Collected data
• • • •

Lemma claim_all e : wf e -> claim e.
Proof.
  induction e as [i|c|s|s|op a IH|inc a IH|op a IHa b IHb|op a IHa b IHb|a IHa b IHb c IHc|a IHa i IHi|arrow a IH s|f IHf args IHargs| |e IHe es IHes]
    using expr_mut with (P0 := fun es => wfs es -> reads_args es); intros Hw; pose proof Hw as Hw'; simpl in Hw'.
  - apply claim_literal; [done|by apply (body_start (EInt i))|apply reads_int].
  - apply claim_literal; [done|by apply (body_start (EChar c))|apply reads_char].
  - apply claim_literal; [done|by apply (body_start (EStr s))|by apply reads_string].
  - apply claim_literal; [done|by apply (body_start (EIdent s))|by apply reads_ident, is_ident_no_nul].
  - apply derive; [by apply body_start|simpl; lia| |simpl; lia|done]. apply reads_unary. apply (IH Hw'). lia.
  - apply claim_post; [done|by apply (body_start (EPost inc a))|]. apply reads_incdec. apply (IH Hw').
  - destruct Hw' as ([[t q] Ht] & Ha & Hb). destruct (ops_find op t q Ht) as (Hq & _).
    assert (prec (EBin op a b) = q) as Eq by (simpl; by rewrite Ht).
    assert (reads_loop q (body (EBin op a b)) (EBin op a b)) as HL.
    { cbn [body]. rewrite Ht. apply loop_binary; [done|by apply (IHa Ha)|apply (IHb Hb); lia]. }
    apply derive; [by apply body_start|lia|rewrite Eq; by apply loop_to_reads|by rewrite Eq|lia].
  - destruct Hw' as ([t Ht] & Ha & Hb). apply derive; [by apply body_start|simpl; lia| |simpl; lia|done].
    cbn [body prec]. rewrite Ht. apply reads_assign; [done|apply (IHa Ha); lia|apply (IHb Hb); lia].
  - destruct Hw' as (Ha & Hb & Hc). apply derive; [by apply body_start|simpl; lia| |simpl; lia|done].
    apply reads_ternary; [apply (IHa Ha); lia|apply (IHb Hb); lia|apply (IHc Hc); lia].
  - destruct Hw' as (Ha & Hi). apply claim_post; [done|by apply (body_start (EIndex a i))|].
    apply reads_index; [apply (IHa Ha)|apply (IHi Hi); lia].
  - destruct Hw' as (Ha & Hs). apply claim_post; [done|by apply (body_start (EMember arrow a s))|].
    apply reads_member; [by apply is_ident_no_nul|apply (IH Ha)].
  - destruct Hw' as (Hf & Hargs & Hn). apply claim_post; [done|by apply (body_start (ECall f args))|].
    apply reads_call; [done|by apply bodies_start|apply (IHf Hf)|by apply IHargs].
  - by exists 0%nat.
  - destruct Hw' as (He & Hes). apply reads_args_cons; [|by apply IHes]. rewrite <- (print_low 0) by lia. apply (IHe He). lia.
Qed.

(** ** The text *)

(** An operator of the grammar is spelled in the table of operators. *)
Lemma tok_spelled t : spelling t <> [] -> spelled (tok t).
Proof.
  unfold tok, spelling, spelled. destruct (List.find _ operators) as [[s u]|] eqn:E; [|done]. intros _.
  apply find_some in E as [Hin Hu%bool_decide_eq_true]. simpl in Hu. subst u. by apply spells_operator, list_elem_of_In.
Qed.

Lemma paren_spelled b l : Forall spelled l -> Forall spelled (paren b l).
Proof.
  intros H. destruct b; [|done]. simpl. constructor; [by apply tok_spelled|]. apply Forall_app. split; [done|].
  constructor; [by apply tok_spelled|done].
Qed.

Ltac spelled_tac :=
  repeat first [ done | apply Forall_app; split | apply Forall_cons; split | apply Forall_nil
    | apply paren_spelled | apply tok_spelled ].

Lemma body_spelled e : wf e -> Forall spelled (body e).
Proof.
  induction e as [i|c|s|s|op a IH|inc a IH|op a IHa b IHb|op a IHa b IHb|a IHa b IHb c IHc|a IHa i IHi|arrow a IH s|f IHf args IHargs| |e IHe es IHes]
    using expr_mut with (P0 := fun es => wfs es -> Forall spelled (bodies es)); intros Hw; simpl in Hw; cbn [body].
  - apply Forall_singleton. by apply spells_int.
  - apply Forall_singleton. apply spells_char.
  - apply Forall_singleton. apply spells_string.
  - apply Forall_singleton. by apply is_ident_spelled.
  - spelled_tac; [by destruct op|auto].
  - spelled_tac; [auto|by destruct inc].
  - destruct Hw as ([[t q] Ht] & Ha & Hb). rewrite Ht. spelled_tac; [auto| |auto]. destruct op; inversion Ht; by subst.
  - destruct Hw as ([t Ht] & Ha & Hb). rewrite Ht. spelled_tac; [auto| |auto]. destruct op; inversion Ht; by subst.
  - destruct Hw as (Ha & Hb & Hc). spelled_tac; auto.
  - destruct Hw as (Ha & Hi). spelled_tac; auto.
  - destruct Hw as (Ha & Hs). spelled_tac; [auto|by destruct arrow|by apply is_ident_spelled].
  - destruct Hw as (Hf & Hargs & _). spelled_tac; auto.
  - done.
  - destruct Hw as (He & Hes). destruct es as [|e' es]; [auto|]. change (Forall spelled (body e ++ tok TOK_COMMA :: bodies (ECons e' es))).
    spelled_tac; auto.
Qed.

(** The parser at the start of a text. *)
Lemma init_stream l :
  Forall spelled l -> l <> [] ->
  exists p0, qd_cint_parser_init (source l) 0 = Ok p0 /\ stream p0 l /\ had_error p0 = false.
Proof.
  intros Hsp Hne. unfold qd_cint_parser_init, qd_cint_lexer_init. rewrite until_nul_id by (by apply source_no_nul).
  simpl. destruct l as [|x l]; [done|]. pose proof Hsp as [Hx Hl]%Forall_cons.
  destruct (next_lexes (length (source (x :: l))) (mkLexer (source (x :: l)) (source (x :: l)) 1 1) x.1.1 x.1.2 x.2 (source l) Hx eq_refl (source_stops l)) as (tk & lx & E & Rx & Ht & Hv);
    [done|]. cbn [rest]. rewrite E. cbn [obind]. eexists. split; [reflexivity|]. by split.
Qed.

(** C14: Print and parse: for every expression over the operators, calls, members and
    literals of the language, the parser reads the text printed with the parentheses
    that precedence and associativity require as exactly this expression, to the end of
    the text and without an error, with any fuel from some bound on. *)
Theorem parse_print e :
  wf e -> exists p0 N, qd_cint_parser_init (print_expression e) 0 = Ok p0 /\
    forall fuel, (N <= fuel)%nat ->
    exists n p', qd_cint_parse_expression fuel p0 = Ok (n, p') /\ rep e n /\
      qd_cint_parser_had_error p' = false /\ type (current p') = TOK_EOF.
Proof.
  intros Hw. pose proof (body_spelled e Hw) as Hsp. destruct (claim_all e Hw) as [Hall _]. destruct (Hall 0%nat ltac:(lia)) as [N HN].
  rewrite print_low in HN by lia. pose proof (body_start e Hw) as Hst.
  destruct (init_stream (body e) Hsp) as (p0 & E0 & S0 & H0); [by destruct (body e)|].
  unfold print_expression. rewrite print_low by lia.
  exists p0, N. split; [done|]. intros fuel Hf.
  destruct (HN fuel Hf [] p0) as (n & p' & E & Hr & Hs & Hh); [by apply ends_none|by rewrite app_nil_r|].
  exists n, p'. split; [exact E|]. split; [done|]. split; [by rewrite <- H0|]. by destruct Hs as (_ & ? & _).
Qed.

• • • •

From the records above, tally every line that contains the string "inversion"; the reply consists of that number alone.

* [Your response]: 2